Following Tuesday’s report of production delays on the new iMac that have led to major shortages of the product at Apple Stores and resellers, new information late Wednesday from DigiTimes corroborates evidence that screen lamination issues at Apple supplier LG Display are to blame. The previous suggestion that screen production issues were preventing maximum levels of production was offered by KGI Securities analyst Ming-Chi Kuo late last year, but now industry sources speaking with DigiTimes confirm that LG Display has experienced very low yields for the component.
Sources claim that LG Display, which supplies displays of all sizes for many Apple products, has been facing issues with the screen lamination process that is part of the new iMac. This process reduces both thickness and glare and has produced displays that have been well-reviewed by those who have been able to receive one of the units. Unfortunately, it is also difficult to manufacture at Apple's quality standards.

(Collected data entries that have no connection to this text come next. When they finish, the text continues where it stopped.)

(** * cmd2/utils.py: shared utility functions, embedded in Rocq

    The functions of [cmd2/utils.py] are translated one by one, together with
    the pieces of the Python runtime they call ([int], [str.lower],
    [re.split], [sorted], [collections.OrderedDict], [codecs.open]).

    Conventions of the embedding:
    - a Python [str] is a [string]; its characters are read as the code
      points 0..255, so a literal such as ["on"] is the Python string
      ['on'];
    - a call that may raise returns a [result]: [Ok v] for a normal
      return, [Raise e] for an exception of class [e];
    - [print] appends a line to an explicit list of printed lines;
    - the file system is an explicit function from paths to contents. *)

From Stdlib Require Import String Ascii ZArith List Bool Arith Lia.
From Stdlib Require Import DecimalString Permutation Sorted.
Import ListNotations.

Open Scope string_scope.
Open Scope list_scope.

Set Implicit Arguments.

(** ** The Python runtime *)

Module Py.

(** Exception classes the module can meet. *)
Inductive exn : Type :=
| ValueError
| TypeError
| IndexError
| AttributeError
| UnicodeDecodeError
| OSError.

Definition exn_eqb (a b : exn) : bool :=
  match a, b with
  | ValueError, ValueError
  | TypeError, TypeError
  | IndexError, IndexError
  | AttributeError, AttributeError
  | UnicodeDecodeError, UnicodeDecodeError
  | OSError, OSError => true
  | _, _ => false
  end.
(** Nothing is sent in a turn on a socket that is not [OPEN]. *)
Lemma no_send_step hst e s c k :
  conns s !! c = Some k -> is_open (readyState k) = false ->
  sent_to c (calls (handle hst e s)) = sent_to c (calls s).
Proof.
  intros Hk Hno.
  destruct (handle_emits hst e s) as (suffix & E & Hall).
  rewrite E, sent_to_app, (sent_to_none c suffix); [apply app_nil_r|].
  intros payload Hin. rewrite List.Forall_forall in Hall.
  apply Hall in Hin. simpl in Hin.
  destruct Hin as [(_ & _ & Hc) | (k' & Hk' & Hopen & _)].
  - apply lookup_lt_Some in Hk. lia.
  - rewrite Hk in Hk'. injection Hk' as <-. rewrite Hopen in Hno. discriminate.
Qed.

(** X8.  Once a socket has left [OPEN], the server never sends on it
    again, whatever happens later: in particular nothing is sent after
    'close' or 'error', and nothing after the server's own [ws.close()]. *)
Theorem no_send_once_not_open (hst : host) (c : nat) (k : conn)
    (events : list event) (s : state) :
  conns s !! c = Some k ->
  readyState k <> OPEN ->
  sent_to c (calls (run hst events s)) = sent_to c (calls s).
Proof.
  intros Hk Hno.
  assert (Hclosed : is_open (readyState k) = false)
    by (destruct (readyState k); simpl; congruence).
  clear Hno. revert s k Hk Hclosed.
  induction events as [|e es IH]; intros s k Hk Hclosed; [reflexivity|].
  rewrite run_cons.
  destruct (not_open_step hst e s c k Hk Hclosed) as (k' & Hk' & Hclosed').
  rewrite (IH _ k' Hk' Hclosed'). now apply (no_send_step hst e s c k).
Qed.
(** * SIR_Traffic: the compartmental derivative functions and link utilities

    A shallow embedding of the numerical core of [SIRModel.ipynb]:
    the Disease-SIR derivative [deriv], the two Traffic-SIR derivatives
    [deriv_traffic] (one per notebook cell), the congestion classifier
    [congested], the shockwave timer [propagation_time] and
    [deriv_congested_links].

    Numbers.  The notebook computes with Python numbers.  Here a number is
    an exact rational ([Q], compared with [==]); rounding of binary floating
    point is not modelled.  What is modelled of Python's arithmetic is its
    partiality: true division [a / b] raises [ZeroDivisionError] when the
    divisor is zero, and indexing a list out of range raises [IndexError].
    Fallible code therefore lives in a small error monad [Py.result]. *)

From Stdlib Require Import QArith ZArith List Lia Lqa.
Import ListNotations.

Open Scope Q_scope.

(** ** Python runtime: exceptions, true division, comparison, indexing *)

Module Py.

Inductive exn : Set :=
| ZeroDivisionError
| IndexError.

Inductive result (A : Type) : Type :=
| Ok (a : A)
| Raise (e : exn).

Arguments Ok {A} a.
Arguments Raise {A} e.

Definition bind {A B : Type} (m : result A) (f : A -> result B) : result B :=
  match m with
  | Ok a => f a
  | Raise e => Raise e
  end.

(** [a / b] on Python numbers. *)
Definition truediv (a b : Q) : result Q :=
  if Qeq_bool b 0 then Raise ZeroDivisionError else Ok (a / b).
(** * A linked-list stack in C: memory model, operations and their properties

    The development embeds [stack_linked_list/source.c].  The C code works on
    [malloc]ed blocks through pointers, so the embedding threads an explicit
    heap through every operation; dereferencing a pointer that does not
    designate a live block of the right shape is undefined behaviour and is
    kept apart from ordinary results.  Objects of the caller that [malloc]
    did not return are told apart from allocated storage, since [free] is
    undefined on them. *)

From Stdlib Require Import ZArith Lia.
From Stdlib.Strings Require Import Byte.
From stdpp Require Import gmap list.

Local Open Scope Z_scope.

(** ** Machine integers and pointers *)

(** [size_t] is taken to be 64 bits wide (LP64), as are pointers. *)
Definition SIZE_MAX : Z := 18446744073709551615.

Definition size_wrap (z : Z) : Z := z mod (SIZE_MAX + 1).

Abbreviation ptr := Z (only parsing).
Definition NULL : ptr := 0.

(** [sizeof(struct Stack)] and [sizeof(struct StackNode)] on LP64. *)
Definition STACK_SIZE : Z := 24.
Definition STACK_NODE_SIZE : Z := 16.

(** ** The two structs *)

Module StackNode.
Record t : Type := mk { data : ptr; next : ptr }.
End StackNode.

Module Stack.
Record t : Type := mk { size : Z; data_size : Z; head : ptr }.
End Stack.

(** ** Memory *)

(** A byte of memory is either initialised or indeterminate ([None]), which
    is what [malloc] hands out. *)
Definition mbyte : Type := option byte.

(** A live block.  Storage obtained from [malloc] has no type of its own; it
    becomes a node or a stack record with the first store through an lvalue
    of that type.  [BAuto] is an object the caller did not obtain from
    [malloc], such as the local [Item a] of [main], seen as its bytes. *)
Inductive block : Type :=
| BBytes (bs : list mbyte)
| BNode (n : StackNode.t)
| BStack (s : Stack.t)
| BAuto (bs : list mbyte).

(** Whether a block is storage that [malloc] returned. *)
Definition allocated (b : block) : bool :=
  match b with
  | BAuto _ => false
  | _ => true
  end.

(** The heap maps the address of every live block to its contents.  The
    allocator is not part of the program: [oracle] lists the answers it will
    give to the coming [malloc] calls, [None] for a refusal and [Some a] for
    the address it picks. *)
Record mem : Type := mkmem { blocks : gmap Z block; oracle : list (option Z) }.

(** What running a piece of C yields: a value and a new memory, undefined
    behaviour, or an exhausted loop budget. *)
Inductive outcome (A : Type) : Type :=
| Ok (a : A) (m : mem)
| UB
| Fuel.
Arguments Ok {A} a m.
Arguments UB {A}.
Arguments Fuel {A}.

Definition M (A : Type) : Type := mem -> outcome A.

Definition ret {A} (a : A) : M A := fun m => Ok a m.

Definition bind {A B} (c : M A) (k : A -> M B) : M B :=
  fun m => match c m with
           | Ok a m' => k a m'
           | UB => UB
           | Fuel => Fuel
           end.

Notation "x <- c ;; k" := (bind c (fun x => k))
  (at level 100, c at next level, right associativity).
Notation "c ;;; k" := (bind c (fun _ => k))
  (at level 100, right associativity).

Definition valid_addr (a : Z) : bool := (0 <? a) && (a <=? SIZE_MAX).

(** [malloc n]: the allocator's next answer decides.  An answer that is not
    a free address of the address space counts as a refusal. *)
Definition malloc (n : Z) : M ptr := fun m =>
  match oracle m with
  | [] => Ok NULL m
  | None :: rest => Ok NULL (mkmem (blocks m) rest)
  | Some a :: rest =>
      match blocks m !! a with
      | None =>
          if valid_addr a
          then Ok a (mkmem (<[a := BBytes (replicate (Z.to_nat n) None)]> (blocks m)) rest)
          else Ok NULL (mkmem (blocks m) rest)
      | Some _ => Ok NULL (mkmem (blocks m) rest)
      end
  end.

(** [free p]: nothing for a null pointer, the block disappears for a live
    one that [malloc] returned, undefined otherwise: for a pointer to no
    live block and for a pointer to storage that was not allocated. *)
Definition free (p : ptr) : M unit := fun m =>
  if p =? NULL then Ok tt m
  else match blocks m !! p with
       | Some b =>
           if allocated b then Ok tt (mkmem (delete p (blocks m)) (oracle m))
           else UB
       | None => UB
       end.

(** The bytes at [p], when [p] designates an object made of bytes,
    allocated or not. *)
Definition bytes_at (h : gmap Z block) (p : ptr) : option (list mbyte) :=
  match h !! p with
  | Some (BBytes bs) => Some bs
  | Some (BAuto bs) => Some bs
  | _ => None
  end.

(** [memcpy dst src n] between two objects made of bytes that both hold
    [n] bytes. *)
Definition memcpy (dst src : ptr) (n : Z) : M unit := fun m =>
  match bytes_at (blocks m) src, blocks m !! dst with
  | Some s, Some (BBytes d) =>
      if (n <=? Z.of_nat (length s)) && (n <=? Z.of_nat (length d))
      then Ok tt (mkmem (<[dst := BBytes (take (Z.to_nat n) s ++ drop (Z.to_nat n) d)]> (blocks m))
                        (oracle m))
      else UB
  | Some s, Some (BAuto d) =>
      if (n <=? Z.of_nat (length s)) && (n <=? Z.of_nat (length d))
      then Ok tt (mkmem (<[dst := BAuto (take (Z.to_nat n) s ++ drop (Z.to_nat n) d)]> (blocks m))
                        (oracle m))
      else UB
  | _, _ => UB
  end.

Definition load_stack (p : ptr) : M Stack.t := fun m =>
  match blocks m !! p with
  | Some (BStack s) => Ok s m
  | _ => UB
  end.

Definition load_node (p : ptr) : M StackNode.t := fun m =>
  match blocks m !! p with
  | Some (BNode n) => Ok n m
  | _ => UB
  end.

(** Storing a whole struct: into a block that already is one, or into raw
    storage of exactly its size. *)
Definition store_stack (p : ptr) (s : Stack.t) : M unit := fun m =>
  match blocks m !! p with
  | Some (BStack _) => Ok tt (mkmem (<[p := BStack s]> (blocks m)) (oracle m))
  | Some (BBytes bs) =>
      if Z.of_nat (length bs) =? STACK_SIZE
      then Ok tt (mkmem (<[p := BStack s]> (blocks m)) (oracle m))
      else UB
  | _ => UB
  end.

Definition store_node (p : ptr) (n : StackNode.t) : M unit := fun m =>
  match blocks m !! p with
  | Some (BNode _) => Ok tt (mkmem (<[p := BNode n]> (blocks m)) (oracle m))
  | Some (BBytes bs) =>
      if Z.of_nat (length bs) =? STACK_NODE_SIZE
      then Ok tt (mkmem (<[p := BNode n]> (blocks m)) (oracle m))
      else UB
  | _ => UB
  end.

(** Stores to single fields of [struct Stack]; [data_size] is [const] and
    has no store. *)
Definition set_head (stack : ptr) (v : ptr) : M unit :=
  s <- load_stack stack ;;
  store_stack stack (Stack.mk (Stack.size s) (Stack.data_size s) v).

Definition set_size (stack : ptr) (v : Z) : M unit :=
  s <- load_stack stack ;;
  store_stack stack (Stack.mk v (Stack.data_size s) (Stack.head s)).

(** [node->data = v] on an initialised node. *)
Definition set_data (node : ptr) (v : ptr) : M unit :=
  n <- load_node node ;;
  store_node node (StackNode.mk v (StackNode.next n)).

(** ** The operations of the stack *)

(** [return !stack || !stack->head;] *)
Definition stack_is_empty (stack : ptr) : M bool :=
  if stack =? NULL then ret true
  else s <- load_stack stack ;; ret (Stack.head s =? NULL).

Definition stack_size (stack : ptr) : M Z :=
  e <- stack_is_empty stack ;;
  if negb e then s <- load_stack stack ;; ret (Stack.size s)
  else ret 0.

(** The two stores [temp->next = stack->head; temp->data = malloc(...)] into
    the fresh node are one [store_node]: nothing reads the node between
    them.  The result of the second [malloc] is not tested. *)
Definition stack_allocate (stack : ptr) : M bool :=
  temp <- malloc STACK_NODE_SIZE ;;
  if temp =? NULL then ret false
  else
    s <- load_stack stack ;;
    d <- malloc (Stack.data_size s) ;;
    store_node temp (StackNode.mk d (Stack.head s)) ;;;
    set_head stack temp ;;;
    ret true.

Definition stack_initialise (data_size : Z) : M ptr :=
  let init := Stack.mk 0 data_size NULL in
  stack <- malloc STACK_SIZE ;;
  if stack =? NULL then ret NULL
  else store_stack stack init ;;; ret stack.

The issue initially affected both models of iMac, although the smaller 21.5-inch model is reportedly less difficult to deal with and the supplier has solved most of the problems holding back strong yields. It is claimed that LG is now producing 300,000 to 400,000 units per month for the 21.5-inch iMac.
The 27-inch model, which has seen shortages that are noticeably more severe, is another story. LG is reportedly only able to produce 100,000 units per month, far below worldwide demand for the display.
As a result of these production issues, Apple this week revised shipping estimates for both iMacs, moving the 21.5-inch model to a wait period of 7 to 10 business days, and pushing the 27-inch model, which had already been delayed once from its initial “December” launch window, to February. Apple’s delays also happen to coincide with reports that LG Display expects to have solved the lamination problems by February.